TASK OBJECTIVE
Your task is to filter the entries and copy every line containing the string "index".

DATA RECORDS

=== Begin Enclosure ===

(** The maximum of a non-empty list of positive numbers, computed from 0,
    is one of them. *)
Lemma foldl_Rmax_positive (l : list R) :
  Forall (fun c => 0 < c) l -> l <> [] -> In (foldl Rmax 0 l) l.
Proof.
  intros Hpos Hne.
  destruct (foldl_Rmax_attained l 0) as [Heq | Hin]; [| exact Hin].
  destruct l as [| c l]; [contradiction |].
  pose proof (foldl_Rmax_upper (c :: l) 0 c (or_introl eq_refl)) as Hc.
  inversion Hpos; subst. lra.
Qed.

Lemma basic_loop_fold (u : Basic.Uniforms) (f : Basic.Frag) (ps : list vec2) :
  forall ts feed,
    Basic.clickLoop u f ps ts feed = foldl Rmax feed (Basic.contributions u f ps ts).
Proof.
  induction ps as [| pos ps IH]; intros [| t0 ts] feed;
    cbn [Basic.clickLoop Basic.contributions foldl]; try reflexivity.
  destruct (isEmpty pos); cbn [foldl]; apply IH.
Qed.

Lemma enhanced_loop_fold (u : Enhanced.Uniforms) (f : Enhanced.Frag) (ps : list vec2) :
  forall ts a,
    Enhanced.clickLoop u f ps ts (a, a) =
    (foldl Rmax a (Enhanced.finalWaves u f ps ts),
     foldl Rmax a (Enhanced.finalWaves u f ps ts)).
Proof.
  induction ps as [| pos ps IH]; intros [| t0 ts] a;
    cbn [Enhanced.clickLoop Enhanced.finalWaves foldl fst snd]; try reflexivity.
  destruct (isEmpty pos); cbn [foldl]; apply IH.
Qed.

Lemma basic_contribution_pos (u : Basic.Uniforms) (f : Basic.Frag)
    (pos : vec2) (t0 : R) : 0 < Basic.contribution u f pos t0.
Proof.
  unfold Basic.contribution, Basic.ring, Basic.atten. auto with ripple.
Qed.

Lemma calculateWave_pos (pos center : vec2) (time waveSpeed thickness : R) :
  0 < Enhanced.calculateWave pos center time waveSpeed thickness.
Proof.
  unfold Enhanced.calculateWave.
  apply Rmult_lt_0_compat; [apply exp_pos |].
  match goal with |- context [sin ?x] => pose proof (SIN_bound x) end. lra.
Qed.

Lemma finalWave_pos (u : Enhanced.Uniforms) (f : Enhanced.Frag)
    (pos : vec2) (t0 : R) : 0 < Enhanced.finalWave u f pos t0.
Proof.
  pose proof calculateWave_pos as Hwave.
  unfold Enhanced.finalWave, Enhanced.timeAttenuation, Enhanced.distanceAttenuation.
  auto with ripple.
Qed.

Lemma basic_contributions_pos (u : Basic.Uniforms) (f : Basic.Frag) (ps : list vec2) :
  forall ts, Forall (fun c => 0 < c) (Basic.contributions u f ps ts).
Proof.
  induction ps as [| pos ps IH]; intros [| t0 ts]; cbn [Basic.contributions];
    try constructor.
  destruct (isEmpty pos); [apply IH |].
  constructor; [apply basic_contribution_pos | apply IH].
Qed.

Lemma finalWaves_pos (u : Enhanced.Uniforms) (f : Enhanced.Frag) (ps : list vec2) :
  forall ts, Forall (fun c => 0 < c) (Enhanced.finalWaves u f ps ts).
Proof.
  induction ps as [| pos ps IH]; intros [| t0 ts]; cbn [Enhanced.finalWaves];
    try constructor.
  destruct (isEmpty pos); [apply IH |].
  constructor; [apply finalWave_pos | apply IH].
Qed.

Lemma Rmax_idem (c : R) : Rmax c c = c.
Proof. apply Rmax_left. lra. Qed.

Lemma basic_feed_fold (u : Basic.Uniforms) (px : vec2) :
  Basic.feedOf u px = foldl Rmax 0 (Basic.contributionsOf u px).
Proof. apply basic_loop_fold. Qed.

Lemma enhanced_waves_fold (u : Enhanced.Uniforms) (px : vec2) :
  Enhanced.waves u px =
  (foldl Rmax 0 (Enhanced.finalWavesOf u px),
   foldl Rmax 0 (Enhanced.finalWavesOf u px)).
Proof. apply enhanced_loop_fold. Qed.
(** ** What the single-message decoder returns *)

(** [parse_sysex_message] returns a parameter exactly when the message
    passes the header test and the checksum test, has at least 10 bytes,
    and the index has an entry at its bytes 5 to 8; the parameter then
    carries the names of that entry, these four bytes as its address, the
    bytes from index 9 up to the checksum as its value (a single byte as
    an integer), and the message itself. *)
Theorem parse_sysex_message_characterised cfg message p :
  snd (parse_sysex_message cfg message) = Some p <->
  _validate_roland_header cfg message = true
  /\ _verify_checksum message = true
  /\ (10 <= length message)%nat
  /\ exists a0 a1 a2 a3 q,
       Py.slice 5 9 message = [a0; a1; a2; a3]
       /\ _build_address_lookup cfg !! (a0, a1, a2, a3)
          = Some (group_name p, parameter_name p, q)
       /\ address p = [a0; a1; a2; a3]
       /\ value p = value_of_data (Py.slice 9 (-2) message)
       /\ raw_message p = message.
Proof.
  unfold parse_sysex_message.
  destruct (_validate_roland_header cfg message); simpl; [|split; [done | by intros [? _]]].
  destruct (_verify_checksum message); simpl; [|split; [done | by intros (_ & ? & _)]].
  destruct (Nat.ltb_spec (length message) 10) as [Hlt|Hge].
  { split; [done | intros (_ & _ & ? & _); lia]. }
  destruct (Py.slice 5 9 message) as [|a0 [|a1 [|a2 [|a3 [|a4 l]]]]] eqn:Hs;
    try (split; [done | by intros (_ & _ & _ & ? & ? & ? & ? & ? & ? & _)]).
  destruct (_build_address_lookup cfg !! (a0, a1, a2, a3)) as [[[Gn Pn] q]|] eqn:Hl; simpl.
  - split.
    + intros [= <-]. repeat split; try done. by exists a0, a1, a2, a3, q.
    + intros (_ & _ & _ & b0 & b1 & b2 & b3 & q' & [= <- <- <- <-] & Hl' & Ha & Hv & Hr).
      rewrite Hl in Hl'. injection Hl' as -> -> _.
      destruct p. simpl in *. by subst.
  - split; [done|].
    intros (_ & _ & _ & b0 & b1 & b2 & b3 & q' & [= <- <- <- <-] & Hl' & _). congruence.
Qed.
(** X20: after a successful read and extraction call, a stream error while
    either large object is read, and a failure of the session query, are
    swallowed like the earlier failures: the exception is logged with the
    skipped path and [readFile] resolves to [null]; the chunks already
    received are dropped. *)
Theorem readFile_swallows_stream_errors (w : FileWorld) (filePath : string)
        (params : list (string * string)) (data : list Z) (ob : OutBinds) (ex : Exn) :
  fs_readFile w filePath = inr (Some data) →
  extract_answer w data (JSON_stringify params) = inr (Some ob) →
  read_optional_lob (mdata ob) = inl ex
  ∨ (∃ docData, read_optional_lob (mdata ob) = inr docData
                ∧ read_optional_lob (text ob) = inl ex)
  ∨ (∃ docData textData,
        read_optional_lob (mdata ob) = inr docData
        ∧ read_optional_lob (text ob) = inr textData
        ∧ file_user_answer w = inl ex) →
  readFile w filePath params
  = ([ "An exception occurred: " +:+ exn_to_string ex;
       "Skip processing " +:+ filePath ], None).
Proof.
  intros Hfs Hex Hcases. unfold readFile, readFile_body. cbn zeta.
  rewrite Hfs. cbn [bindE]. rewrite Hex. cbn [bindE].
  unfold read_optional_lob in Hcases.
  destruct Hcases as [H1 | [(d & H1 & H2) | (d & t0 & H1 & H2 & H3)]].
  - rewrite H1. reflexivity.
  - rewrite H1. cbn [bindE]. rewrite H2. reflexivity.
  - rewrite H1. cbn [bindE]. rewrite H2. cbn [bindE]. rewrite H3. reflexivity.
Qed.

(** X20 on a text stream that breaks after its first chunk. *)
Lemma readFile_swallows_stream_errors_witness :
  readFile broken_stream_world "/tmp/report.pdf" [("plaintext", "false")]
  = ([ "An exception occurred: Error: NJS-500"; "Skip processing /tmp/report.pdf" ], None).
Proof.
  apply (readFile_swallows_stream_errors broken_stream_world "/tmp/report.pdf"
           [("plaintext", "false")] [37; 80; 68; 70]
           {| mdata := None;
              text := Some {| lob_chunks := ["bo"];
                              lob_error := Some (External "Error: NJS-500") |} |}
           (External "Error: NJS-500") eq_refl eq_refl).
  right. left. exists EmptyString. split; reflexivity.
Defined.
Lemma extends_class_records_ok w w' :
  extends w w' → Forall class_record_ok (oat_classes_ w) →
  Forall class_record_ok (oat_classes_ w').
Proof.
  intros (_ & _ & _ & _ & _ & _ & _ & Hs) Hok.
  induction Hs as [|c c' cs cs' [_ Hl] _ IH]; [done|].
  invert Hok. constructor; [|by apply IH].
  unfold class_record_ok, len in *. by rewrite <- Hl.
Qed.

Lemma bridge_class_def E o n dex cd w o' w' :
  admissible E → Inv o w → Forall class_record_ok (oat_classes_ w) →
  InitOatCodeClassDef exact E o n dex cd w = Some (o', w') →
  o <= o' ∧ Inv o' w' ∧ extends w w' ∧
  (o' < 2 ^ 31 → InitOatCodeClassDef wrap32 E o n dex cd w = Some (o', w')).
Proof.
  intros Hadm HI Hok. unfold InitOatCodeClassDef.
  destruct (class_data cd) as [cdata|].
  2:{ intros [= <- <-]. split; [lia|]. split; [done|]. split; [apply extends_refl|done]. }
  destruct (oat_classes_ w !! n) as [c|] eqn:Hc; [|done]. simpl.
  unfold exact at 1. case_decide as Hlen; [|done].
  destruct (InitOatCodeClassDef_methods exact _ (direct_methods cdata) _ _ _ _ _)
    as [[[o1 k1] w1]|] eqn:H1; [|done]. simpl.
  destruct (InitOatCodeClassDef_methods exact _ (virtual_methods cdata) _ _ _ _ _)
    as [[[o2 k2] w2]|] eqn:H2; [|done]. simpl.
  intros [= <- <-].
  assert (length (method_offsets_ c)
          = (length (direct_methods cdata) + length (virtual_methods cdata))%nat) as Hlen'.
  { unfold len in Hlen. lia. }
  eapply bridge_methods in H1 as (Hle1 & HI1 & X1 & -> & R1); [|done|done|].
  2:{ exists c. split; [done|lia]. }
  eapply bridge_methods in H2 as (Hle2 & HI2 & X2 & -> & R2); [|done|done|].
  2:{ eapply extends_slots; [done|]. exists c. split; [done|lia]. }
  split; [lia|]. split; [done|]. split; [by eapply extends_trans|].
  intros Ho'.
  assert (class_record_ok c) as Hcok by (by eapply Forall_lookup_1 in Hok).
  rewrite wrap32_small.
  2:{ unfold class_record_ok, sizeof_OatMethodOffsets in Hcok. rewrite <- Hlen.
      pose proof (len_nonneg (method_offsets_ c)). lia32. }
  rewrite decide_True by done.
  rewrite R1 by lia. simpl in *. rewrite R2 by lia. done.
Qed.

Lemma bridge_OatClass_UpdateChecksum_at n w :
  Forall class_record_ok (oat_classes_ w) →
  OatClass_UpdateChecksum_at wrap32 n w = OatClass_UpdateChecksum_at exact n w.
Proof.
  intros Hok. unfold OatClass_UpdateChecksum_at.
  destruct (oat_classes_ w !! n) as [c|] eqn:Hc; [|done].
  unfold OatClass_UpdateChecksum. rewrite OatClass_ranges_wrap32; [done|].
  by eapply Forall_lookup_1 in Hok.
Qed.

Lemma bridge_dex_file_loop E cds : ∀ o n dex w o' n' w',
  admissible E → Inv o w → Forall class_record_ok (oat_classes_ w) →
  InitOatCodeDexFile_loop exact E cds o n dex w = Some (o', n', w') →
  o <= o' ∧ Inv o' w' ∧ extends w w' ∧
  (o' < 2 ^ 31 → InitOatCodeDexFile_loop wrap32 E cds o n dex w = Some (o', n', w')).
Proof.
  induction cds as [|cd cds IH]; intros o n dex w o' n' w' Hadm HI Hok; simpl.
  { intros [= <- <- <-]. split; [lia|]. split; [done|]. split; [apply extends_refl|done]. }
  destruct (InitOatCodeClassDef exact _ _ _ _ _ _) as [[o1 w1]|] eqn:H1; [|done]. simpl.
  intros Hrest.
  eapply bridge_class_def in H1 as (Hle1 & HI1 & X1 & R1); [|done..].
  destruct (planned_OatClass_UpdateChecksum_at o1 w1 n HI1) as (cksc & Pc & _).
  pose proof (extends_class_records_ok _ _ X1 Hok) as Hok1.
  eapply IH in Hrest as (Hle2 & HI2 & X2 & R2); [|done|by eapply planned_Inv|].
  2:{ eapply extends_class_records_ok; [by eapply planned_extends|done]. }
  split; [lia|]. split; [done|].
  split.
  { eapply extends_trans; [done|]. eapply extends_trans; [by eapply planned_extends|done]. }
  intros Ho'. rewrite R1 by lia. simpl.
  rewrite bridge_OatClass_UpdateChecksum_at by done. by apply R2.
Qed.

=== End Enclosure ===

YOUR SOLUTION
    and the index has an entry at its bytes 5 to 8; the parameter then
    bytes from index 9 up to the checksum as its value (a single byte as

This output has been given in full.